Data excerpts
☆ ☆ ☆ ☆ ☆

Lemma load_enrollment_rows (row : list (string * pyval)) (ns nc : addr)
    (sk rk : pyval) (n : nat) :
  assoc "student_id" row = Some sk ->
  assoc "course_code" row = Some rk ->
  forall (s : Repo) (st : Student) (c : Course),
    students (admin s) = [ns] ->
    courses (admin s) = [nc] ->
    student_objs (heap s) !! ns = Some st ->
    course_objs (heap s) !! nc = Some c ->
    py_eq (student_id st) sk = true ->
    py_eq (course_code c) rk = true ->
    let r := for_each load_enrollment (replicate n (PDict row)) s in
    outcome r = Ok tt /\ printed r = [] /\
    admin (final r) = admin s /\
    exists st' c',
      student_objs (heap (final r)) !! ns = Some st' /\
      course_objs (heap (final r)) !! nc = Some c' /\
      enrolled_courses st'
      = (if Nat.eqb n 0 then enrolled_courses st
         else enrolled_courses (Student_enroll nc st)) /\
      enrolled_students c' = enrolled_students c ++ replicate n ns.
Proof.
  intros Hsk Hrk. induction n as [|n IH]; intros s st c Hss Hcs Hst Hc Hseq Hceq.
  - cbn. split_and!; try done. exists st, c. by rewrite app_nil_r.
  - cbn [replicate for_each].
    pose proof (load_enrollment_found row s ns nc st c sk rk Hss Hcs Hst Hc
                  Hsk Hseq Hrk Hceq) as Hstep.
    set (s1 := set_heap _ s) in Hstep.
    set (st1 := Student_enroll nc st).
    set (c1 := set_enrolled_students (enrolled_students c ++ [ns]) c).
    assert (Hst1 : student_objs (heap s1) !! ns = Some st1).
    { unfold s1. cbn [heap set_heap]. rewrite update_course_students.
      rewrite (update_student_lookup ns ns _ _ st Hst). by rewrite decide_True. }
    assert (Hc1 : course_objs (heap s1) !! nc = Some c1).
    { unfold s1. cbn [heap set_heap]. apply update_course_lookup.
      by rewrite update_student_courses. }
    assert (Hid1 : py_eq (student_id st1) sk = true).
    { unfold st1, Student_enroll. by destruct (addr_in nc (enrolled_courses st)). }
    destruct (IH s1 st1 c1 Hss Hcs Hst1 Hc1 Hid1 Hceq)
      as (Hok & Hpr & Hadm & st' & c' & Hs' & Hc' & Hen & Hes).
    cbn zeta. rewrite (bind_run_Ok _ _ _ _ _ _ Hstep).
    cbn [final printed outcome]. rewrite Hok, Hpr, Hadm.
    split_and!; try done. exists st', c'. split_and!; try done.
    + rewrite Hen. unfold st1. rewrite Student_enroll_again. by destruct (Nat.eqb n 0).
    + rewrite Hes. cbn [c1 enrolled_students set_enrolled_students].
      by rewrite <- app_assoc.
Qed.

(** X16. The enrollments phase links both sides, and only the course side
    repeats.  For a document with one instructor record that the
    constructor accepts, one course of that instructor, one student whose
    record lists that course or lists no course, and [n] copies of the
    enrollment row of that student and course, [load_data] yields a student
    enrolled exactly once in the course, as soon as the record lists it or
    there is a row, and a course whose [enrolled_students] holds the student
    [n] times. *)
Theorem enrollment_rows_link_both_sides
    (w : Platform) (filename : string) (top : list (string * pyval))
    (irec : pyval) (i1 : Instructor) (crec srec centry row : list (string * pyval))
    (cn cc un ck sk rk : pyval) (listed : bool) (n : nat) :
  disk w filename = Document (PDict top) ->
  assoc "instructors" top = Some (PList [irec]) ->
  Instructor_kwargs irec = Ok i1 ->
  assoc "courses" top = Some (PList [PDict crec]) ->
  assoc "course_name" crec = Some cn ->
  assoc "course_code" crec = Some cc ->
  assoc "units" crec = Some un ->
  py_eq (instructor_id i1) (dict_get crec "instructor_id" PNone) = true ->
  assoc "students" top = Some (PList [PDict srec]) ->
  has_keys srec student_required = true ->
  assoc "enrolled_courses" srec = Some (PList (if listed then [PDict centry] else [])) ->
  assoc "course_code" centry = Some ck ->
  py_eq cc ck = true ->
  assoc "enrollments" top = Some (PList (replicate n (PDict row))) ->
  assoc "student_id" row = Some sk ->
  (forall sid, assoc "student_id" srec = Some sid -> py_eq sid sk = true) ->
  assoc "course_code" row = Some rk ->
  py_eq cc rk = true ->
  let r := load_data filename w in
  let h' := heap (repo (final r)) in
  let self' := admin (repo (final r)) in
  exists (ca sa : addr) (s : Student) (c : Course),
    courses self' = [ca] /\ course_objs h' !! ca = Some c /\
    students self' = [sa] /\ student_objs h' !! sa = Some s /\
    enrolled_courses s = (if listed || negb (Nat.eqb n 0) then [ca] else []) /\
    enrolled_students c = replicate n sa.
Proof.
  intros Hdisk Hi Hi1 Hc Hcn Hcc Hun Hieq Hs Hreq Hec Hck Hceq He Hsk Hsid Hrk Hreq' r h' self'.
  set (s0 := repo w).
  set (ni := length (instructor_objs (heap s0))).
  set (nc := length (course_objs (heap s0))).
  set (ns := length (student_objs (heap s0))).
  pose proof (load_instructors_one top irec i1 s0 Hi Hi1) as H1.
  set (s1 := mkRepo _ _) in H1.
  pose proof (load_courses_one top crec i1 ni cn cc un s1 Hc eq_refl
                (lookup_snoc _ _) Hieq Hcn Hcc Hun) as H2.
  set (s2 := mkRepo _ _) in H2.
  assert (Hfrom : exists st, Student_from_dict (heap s2) (PDict srec) [nc] = Ok st /\
                             enrolled_courses st = (if listed then [nc] else []) /\
                             assoc "student_id" srec = Some (student_id st)).
  { destruct listed.
    - exact (from_dict_one_course (heap s2) srec centry ck nc (Course_init cn cc ni un)
               Hreq Hec Hck (lookup_snoc _ _) Hceq).
    - exact (from_dict_no_course (heap s2) srec [nc] Hreq Hec). }
  destruct Hfrom as (st & Hst & Hen & Hid).
  pose proof (load_students_one top srec st s2 Hs Hst) as H3.
  set (s3 := mkRepo _ _) in H3.
  set (s4 := set_admin (set_enrollments [] (admin s3)) s3).
  destruct (load_enrollment_rows row ns nc sk rk n Hsk Hrk
              s4 st (Course_init cn cc ni un) eq_refl eq_refl (lookup_snoc _ _)
              (lookup_snoc _ _) (Hsid _ Hid) Hreq')
    as (Hok & Hpr & Hadm & st' & c' & Hs' & Hc' & Hen' & Hes').
  set (r4 := for_each load_enrollment (replicate n (PDict row)) s4) in *.
  assert (H4 : load_enrollments (PDict top) s3 = Run (final r4) [] (Ok tt)).
  { unfold load_enrollments. rewrite on_admin_run. fold s4.
    cbn [py_get]. unfold dict_get. rewrite He. rewrite bind_lift_Ok.
    cbn [py_iter]. rewrite bind_lift_Ok. fold r4.
    rewrite <- Hok, <- Hpr. symmetry. apply run_eta. }
  set (z := load_schedules (PDict top) (final r4)).
  assert (Hrb : load_document (PDict top) s0 = Run (final z) (printed z) (outcome z)).
  { unfold load_document.
    rewrite (bind_run_Ok _ _ _ _ _ _ H1), (bind_run_Ok _ _ _ _ _ _ H2),
            (bind_run_Ok _ _ _ _ _ _ H3), (bind_run_Ok _ _ _ _ _ _ H4).
    done. }
  assert (Hrepo : repo (final r) = final z).
  { subst r. rewrite (load_data_run w filename (PDict top) Hdisk). fold s0.
    by rewrite Hrb. }
  pose proof (load_schedules_keeps_links (PDict top) (final r4)) as Hk. fold z in Hk.
  clearbody z r4. unfold links in Hk. subst h' self'. rewrite Hrepo.
  injection Hk as Ha Hio' Hso' Hco'. rewrite Ha, Hso', Hadm.
  assert (Hlook : exists c, course_objs (heap (final z)) !! nc = Some c /\
                            enrolled_students c = replicate n ns).
  { apply (f_equal (fun l => l !! nc)) in Hco'. rewrite !list_lookup_fmap, Hc' in Hco'.
    destruct (course_objs (heap (final z)) !! nc) as [c|]; [|discriminate].
    exists c. cbn in Hco'. injection Hco' as _ _ ->. by rewrite Hes'. }
  destruct Hlook as (c & Hcl & Hce).
  exists nc, ns, st', c. split_and!; try done.
  rewrite Hen'. destruct (Nat.eqb n 0); cbn [negb]; rewrite ?orb_false_r, ?orb_true_r.
  - by rewrite Hen.
  - unfold Student_enroll, addr_in. rewrite Hen.
    destruct listed; cbn [existsb orb app]; rewrite ?Nat.eqb_refl; cbn [orb]; [done|].
    done.
Qed.
(** [!t || t.trim() === ''] for the title read from the frontmatter;
    [None]: [trim] is not a method of the value (TypeError). *)
Definition title_blank (v : option yval) : option bool :=
  if negb (truthy v) then Some true
  else match v with
       | Some (YStr s) => Some (String.eqb (Str.trim s) "")
       | _ => None
       end.

Section UpdatePageIds.
Context {YE : YamlEngine}.

(** [processFile]: whether page info was found, and the file's content
    afterwards; [None] when it throws. *)
Definition upi_file (pim : list (string * (string * string))) (rel_path name content : string)
    : option (bool * string) :=
  match parse_frontmatter content with
  | None => None
  | Some (ex, rest) =>
      match assoc_get pim rel_path with
      | None => Some (false, content)
      | Some (pid, sk) =>
          let nf := spread [] ex in
          let nf := assoc_set nf "connie-page-id" (YStr pid) in
          let nf := assoc_set nf "connie-publish" (YBool true) in
          let nf := assoc_set nf "connie-space-key" (YStr sk) in
          let nf := assoc_set nf "connie-dont-change-parent-page" (YBool false) in
          match title_blank (assoc_get nf "connie-title") with
          | None => None
          | Some blank =>
              let nf := if blank then assoc_set nf "connie-title" (YStr (basename_md name)) else nf in
              option_map (fun c => (true, c)) (update_frontmatter rest nf)
          end
      end
  end.

(** [processDir]: whether some file got page info, and the entry afterwards. *)
Fixpoint upi_entry (pim : list (string * (string * string))) (rel : string) (e : dirent)
    {struct e} : option (bool * dirent) :=
  match e with
  | DDir name es =>
      let rel' := path_join rel name in
      option_map (fun p => (fst p, DDir name (snd p)))
        ((fix go (es : list dirent) : option (bool * list dirent) :=
            match es with
            | [] => Some (false, [])
            | e' :: es' =>
                match upi_entry pim rel' e' with
                | Some (b, e'') => option_map (fun p => (b || fst p, e'' :: snd p)) (go es')
                | None => None
                end
            end) es)
  | DFile name content =>
      if is_md name
      then option_map (fun p => (fst p, DFile name (snd p))) (upi_file pim (path_join rel name) name content)
      else Some (false, e)
  end.
(** * Meerschaum pipes: identity, lazy attributes and the sync engine

    A shallow embedding of [meerschaum/Pipe/_Pipe.py] and
    [meerschaum/Pipe/_sync.py].  Python objects become records, the
    instance dictionary of a pipe becomes optional fields (absent key =
    [None]), calls to connectors are recorded in a trace of events, and
    exceptions are an explicit outcome. *)

From Stdlib Require Import ZArith Lia Ascii String List Bool.
From stdpp Require Import base option list strings gmap fin_maps.

Local Open Scope string_scope.
Local Open Scope Z_scope.

(** ** Python values *)

Module Py.

(** The JSON-like values a parameters dictionary holds.  A dictionary is an
    association list: keys are looked up front to back. *)
#[warnings="-register-all"]
Inductive pyval : Type :=
| PNone
| PBool (b : bool)
| PInt (z : Z)
| PStr (s : string)
| PDict (kvs : list (string * pyval)).

Inductive exn : Type :=
| AttributeError (what : string)
| KeyError (key : string)
| TypeError (what : string)
| ValueError (what : string)
| UnboundLocalError (var : string)
| OperationalError (what : string).

Inductive outcome (A : Type) : Type :=
| Ret (a : A)
| Raise (e : exn).
Arguments Ret {A} a.
Arguments Raise {A} e.

Fixpoint assoc {V : Type} (k : string) (kvs : list (string * V)) : option V :=
  match kvs with
  | [] => None
  | (k', v) :: rest => if String.eqb k k' then Some v else assoc k rest
  end.

(** [d[k]]: only a dictionary can be subscripted by a key here; a missing key
    is a [KeyError], anything that is not a dictionary a [TypeError]. *)
Definition getitem (d : pyval) (k : string) : outcome pyval :=
  match d with
  | PDict kvs =>
      match assoc k kvs with
      | Some v => Ret v
      | None => Raise (KeyError k)
      end
  | _ => Raise (TypeError "object is not subscriptable")
  end.

(** Truth value of an optional integer id: [None] and [0] are falsy. *)
Definition truthy_id (i : option Z) : bool :=
  match i with
  | Some z => negb (Z.eqb z 0)
  | None => false
  end.

(** [s.replace(old, new)] for one-character [old] and [new]. *)
Fixpoint replace (old new : ascii) (s : string) : string :=
  match s with
  | EmptyString => EmptyString
  | String c rest =>
      String (if Ascii.eqb c old then new else c) (replace old new rest)
  end.

End Py.
Import Py.

(** ** Data frames (the part of pandas that [sync] uses) *)

Module Pandas.

(** A cell is an integer (timestamps are seconds since the epoch) or missing
    ([None] stands for NaN / NaT / NULL). *)
Definition cell : Type := option Z.

(** A frame has column labels and rows; every row carries its index label. *)
Record DataFrame : Type := mkDF {
  columns : list string;
  rows : list (Z * list cell)
}.

Definition cell_eqb (a b : cell) : bool :=
  match a, b with
  | Some x, Some y => Z.eqb x y
  | _, _ => false          (* NaN compares unequal to everything *)
  end.

Definition row_eqb (r1 r2 : list cell) : bool :=
  Nat.eqb (length r1) (length r2) && forallb (fun p => cell_eqb (fst p) (snd p)) (combine r1 r2).

Fixpoint index_of (c : string) (cs : list string) : option nat :=
  match cs with
  | [] => None
  | c' :: rest => if String.eqb c c' then Some O else option_map S (index_of c rest)
  end.

Definition find_row (i : Z) (rs : list (Z * list cell)) : option (list cell) :=
  option_map snd (find (fun r => Z.eqb (fst r) i) rs).

(** [df.loc[i, c]] when both labels exist. *)
Definition at_label (df : DataFrame) (i : Z) (c : string) : option cell :=
  match find_row i (rows df), index_of c (columns df) with
  | Some r, Some j => nth_error r j
  | _, _ => None
  end.

Definition head0 (df : DataFrame) : DataFrame := mkDF (columns df) [].

(** [df[c]]: the cells of one column, [None] when the label is unknown. *)
Definition column (df : DataFrame) (c : string) : option (list cell) :=
  match index_of c (columns df) with
  | Some j => Some (map (fun r => nth j (snd r) None) (rows df))
  | None => None
  end.

(** [Series.min()]: missing cells are skipped; no value at all gives NaT. *)
Fixpoint series_min (cs : list cell) : cell :=
  match cs with
  | [] => None
  | None :: rest => series_min rest
  | Some x :: rest =>
      match series_min rest with
      | Some m => Some (Z.min x m)
      | None => Some x
      end
  end.

Fixpoint series_max (cs : list cell) : cell :=
  match cs with
  | [] => None
  | None :: rest => series_max rest
  | Some x :: rest =>
      match series_max rest with
      | Some m => Some (Z.max x m)
      | None => Some x
      end
  end.

Fixpoint unique_str (l : list string) : bool :=
  match l with
  | [] => true
  | x :: rest => negb (existsb (String.eqb x) rest) && unique_str rest
  end.

Fixpoint unique_Z (l : list Z) : bool :=
  match l with
  | [] => true
  | x :: rest => negb (existsb (Z.eqb x) rest) && unique_Z rest
  end.

(** The mask of [df.isin(values)] for a frame [values]: a cell is marked when
    [values] has the same index label and the same column label and the two
    cells are equal ([self.eq(values.reindex_like(self))]). *)
Definition isin_row (values : DataFrame) (cols : list string) (r : Z * list cell)
  : list bool :=
  map (fun cv : string * cell =>
         match at_label values (fst r) (fst cv) with
         | Some v => cell_eqb (snd cv) v
         | None => false
         end)
      (combine cols (snd r)).

Definition isin (df values : DataFrame) : outcome (list (list bool)) :=
  if unique_str (columns values) && unique_Z (map fst (rows values))
  then Ret (map (isin_row values (columns df)) (rows df))
  else Raise (ValueError "cannot compute isin with a duplicate axis.").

☆ ☆ ☆ ☆ ☆

**Instructions for the task**:
Copy each line of the entries in which the string "whether" is found.

**Solution for this problem**:
(** [processFile]: whether page info was found, and the file's content
(** [processDir]: whether some file got page info, and the entry afterwards. *)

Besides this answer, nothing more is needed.